_Problem requirements_: Take from the material every line containing the string "match" and copy it.

_Data for analysis_:
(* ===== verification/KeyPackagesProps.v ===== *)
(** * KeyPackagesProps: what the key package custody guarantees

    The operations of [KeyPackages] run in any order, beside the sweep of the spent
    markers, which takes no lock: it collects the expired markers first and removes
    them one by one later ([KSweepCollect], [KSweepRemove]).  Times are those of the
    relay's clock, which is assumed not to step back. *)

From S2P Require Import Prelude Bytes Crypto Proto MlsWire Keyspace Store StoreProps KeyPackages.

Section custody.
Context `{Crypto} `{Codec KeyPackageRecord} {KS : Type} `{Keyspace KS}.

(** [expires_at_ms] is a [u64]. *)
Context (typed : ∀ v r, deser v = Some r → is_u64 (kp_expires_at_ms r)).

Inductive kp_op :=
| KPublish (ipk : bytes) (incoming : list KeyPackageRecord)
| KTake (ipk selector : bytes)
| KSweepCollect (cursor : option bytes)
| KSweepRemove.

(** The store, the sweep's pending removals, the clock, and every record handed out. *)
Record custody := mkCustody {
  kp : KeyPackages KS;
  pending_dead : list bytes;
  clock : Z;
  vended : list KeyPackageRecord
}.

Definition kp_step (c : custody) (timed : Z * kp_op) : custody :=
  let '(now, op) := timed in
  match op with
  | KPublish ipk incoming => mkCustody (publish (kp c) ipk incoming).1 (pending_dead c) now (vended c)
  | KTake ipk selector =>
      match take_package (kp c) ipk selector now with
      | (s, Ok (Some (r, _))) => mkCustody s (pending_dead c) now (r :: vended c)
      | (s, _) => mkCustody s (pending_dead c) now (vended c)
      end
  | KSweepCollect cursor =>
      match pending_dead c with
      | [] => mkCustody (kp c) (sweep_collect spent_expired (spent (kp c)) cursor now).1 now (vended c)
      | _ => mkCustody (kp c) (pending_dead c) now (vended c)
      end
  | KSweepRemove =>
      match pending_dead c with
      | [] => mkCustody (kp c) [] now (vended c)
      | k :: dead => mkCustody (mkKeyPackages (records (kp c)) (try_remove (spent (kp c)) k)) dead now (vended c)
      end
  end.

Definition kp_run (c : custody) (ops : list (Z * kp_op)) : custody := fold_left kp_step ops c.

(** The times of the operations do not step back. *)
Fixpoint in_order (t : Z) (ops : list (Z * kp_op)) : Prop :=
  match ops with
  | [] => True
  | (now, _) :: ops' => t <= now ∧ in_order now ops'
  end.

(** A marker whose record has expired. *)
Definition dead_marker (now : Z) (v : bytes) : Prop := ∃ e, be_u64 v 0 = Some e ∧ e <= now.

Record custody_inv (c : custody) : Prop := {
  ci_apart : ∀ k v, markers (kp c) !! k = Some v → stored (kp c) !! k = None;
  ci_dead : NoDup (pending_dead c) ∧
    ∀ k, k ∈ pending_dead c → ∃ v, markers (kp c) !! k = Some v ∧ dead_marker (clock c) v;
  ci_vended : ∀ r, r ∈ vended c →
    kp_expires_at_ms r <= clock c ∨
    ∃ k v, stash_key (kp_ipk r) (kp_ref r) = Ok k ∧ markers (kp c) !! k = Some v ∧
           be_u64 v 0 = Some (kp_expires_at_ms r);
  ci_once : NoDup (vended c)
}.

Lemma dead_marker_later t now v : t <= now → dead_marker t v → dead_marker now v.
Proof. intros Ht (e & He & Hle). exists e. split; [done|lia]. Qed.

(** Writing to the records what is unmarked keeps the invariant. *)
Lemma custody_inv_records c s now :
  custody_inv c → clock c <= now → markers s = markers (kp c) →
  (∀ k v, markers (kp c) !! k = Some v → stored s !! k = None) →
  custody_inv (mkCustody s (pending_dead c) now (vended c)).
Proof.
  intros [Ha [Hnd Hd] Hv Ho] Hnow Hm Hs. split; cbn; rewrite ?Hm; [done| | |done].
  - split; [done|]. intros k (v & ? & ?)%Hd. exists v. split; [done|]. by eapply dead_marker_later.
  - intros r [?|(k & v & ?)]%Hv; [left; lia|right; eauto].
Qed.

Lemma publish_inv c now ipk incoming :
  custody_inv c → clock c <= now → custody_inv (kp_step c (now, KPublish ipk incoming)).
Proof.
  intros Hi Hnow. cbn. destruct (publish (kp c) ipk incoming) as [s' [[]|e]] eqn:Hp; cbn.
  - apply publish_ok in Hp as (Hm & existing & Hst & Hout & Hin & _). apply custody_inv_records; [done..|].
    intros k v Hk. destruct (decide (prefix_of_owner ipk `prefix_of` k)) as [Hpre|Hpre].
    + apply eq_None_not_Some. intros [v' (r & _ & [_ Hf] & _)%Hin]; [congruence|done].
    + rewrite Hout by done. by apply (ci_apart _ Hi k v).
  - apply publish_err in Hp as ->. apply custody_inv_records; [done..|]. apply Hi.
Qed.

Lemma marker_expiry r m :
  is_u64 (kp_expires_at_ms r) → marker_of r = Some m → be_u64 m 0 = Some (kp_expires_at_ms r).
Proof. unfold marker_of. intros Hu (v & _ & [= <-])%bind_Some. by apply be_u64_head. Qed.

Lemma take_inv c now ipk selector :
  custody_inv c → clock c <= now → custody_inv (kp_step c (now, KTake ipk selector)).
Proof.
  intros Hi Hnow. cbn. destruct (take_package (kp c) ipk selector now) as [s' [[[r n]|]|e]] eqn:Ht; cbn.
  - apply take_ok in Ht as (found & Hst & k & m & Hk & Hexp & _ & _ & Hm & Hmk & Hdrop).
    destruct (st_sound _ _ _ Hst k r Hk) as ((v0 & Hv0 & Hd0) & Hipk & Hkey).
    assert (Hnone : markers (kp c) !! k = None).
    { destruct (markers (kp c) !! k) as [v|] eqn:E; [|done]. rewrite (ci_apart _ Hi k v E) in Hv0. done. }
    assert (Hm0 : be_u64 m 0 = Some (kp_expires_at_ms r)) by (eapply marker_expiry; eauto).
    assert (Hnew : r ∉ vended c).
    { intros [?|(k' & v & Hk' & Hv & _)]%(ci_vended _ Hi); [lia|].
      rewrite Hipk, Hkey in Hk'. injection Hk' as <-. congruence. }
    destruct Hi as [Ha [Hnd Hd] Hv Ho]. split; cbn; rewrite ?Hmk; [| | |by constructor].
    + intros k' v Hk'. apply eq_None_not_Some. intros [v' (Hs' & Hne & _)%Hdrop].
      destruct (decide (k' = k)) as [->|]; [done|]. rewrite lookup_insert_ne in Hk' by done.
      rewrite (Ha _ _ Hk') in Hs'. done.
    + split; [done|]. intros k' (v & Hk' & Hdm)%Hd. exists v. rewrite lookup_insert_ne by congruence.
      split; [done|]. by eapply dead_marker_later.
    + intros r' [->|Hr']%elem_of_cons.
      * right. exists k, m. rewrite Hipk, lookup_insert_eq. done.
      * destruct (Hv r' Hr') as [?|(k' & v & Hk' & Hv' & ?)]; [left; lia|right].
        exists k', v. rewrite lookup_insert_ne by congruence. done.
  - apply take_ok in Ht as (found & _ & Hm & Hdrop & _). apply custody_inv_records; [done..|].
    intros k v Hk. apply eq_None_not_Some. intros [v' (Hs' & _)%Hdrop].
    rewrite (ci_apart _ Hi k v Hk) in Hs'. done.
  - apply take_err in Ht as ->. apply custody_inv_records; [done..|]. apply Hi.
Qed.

_Answer area_:
  match op with
      match take_package (kp c) ipk selector now with
      match pending_dead c with
      match pending_dead c with
  match ops with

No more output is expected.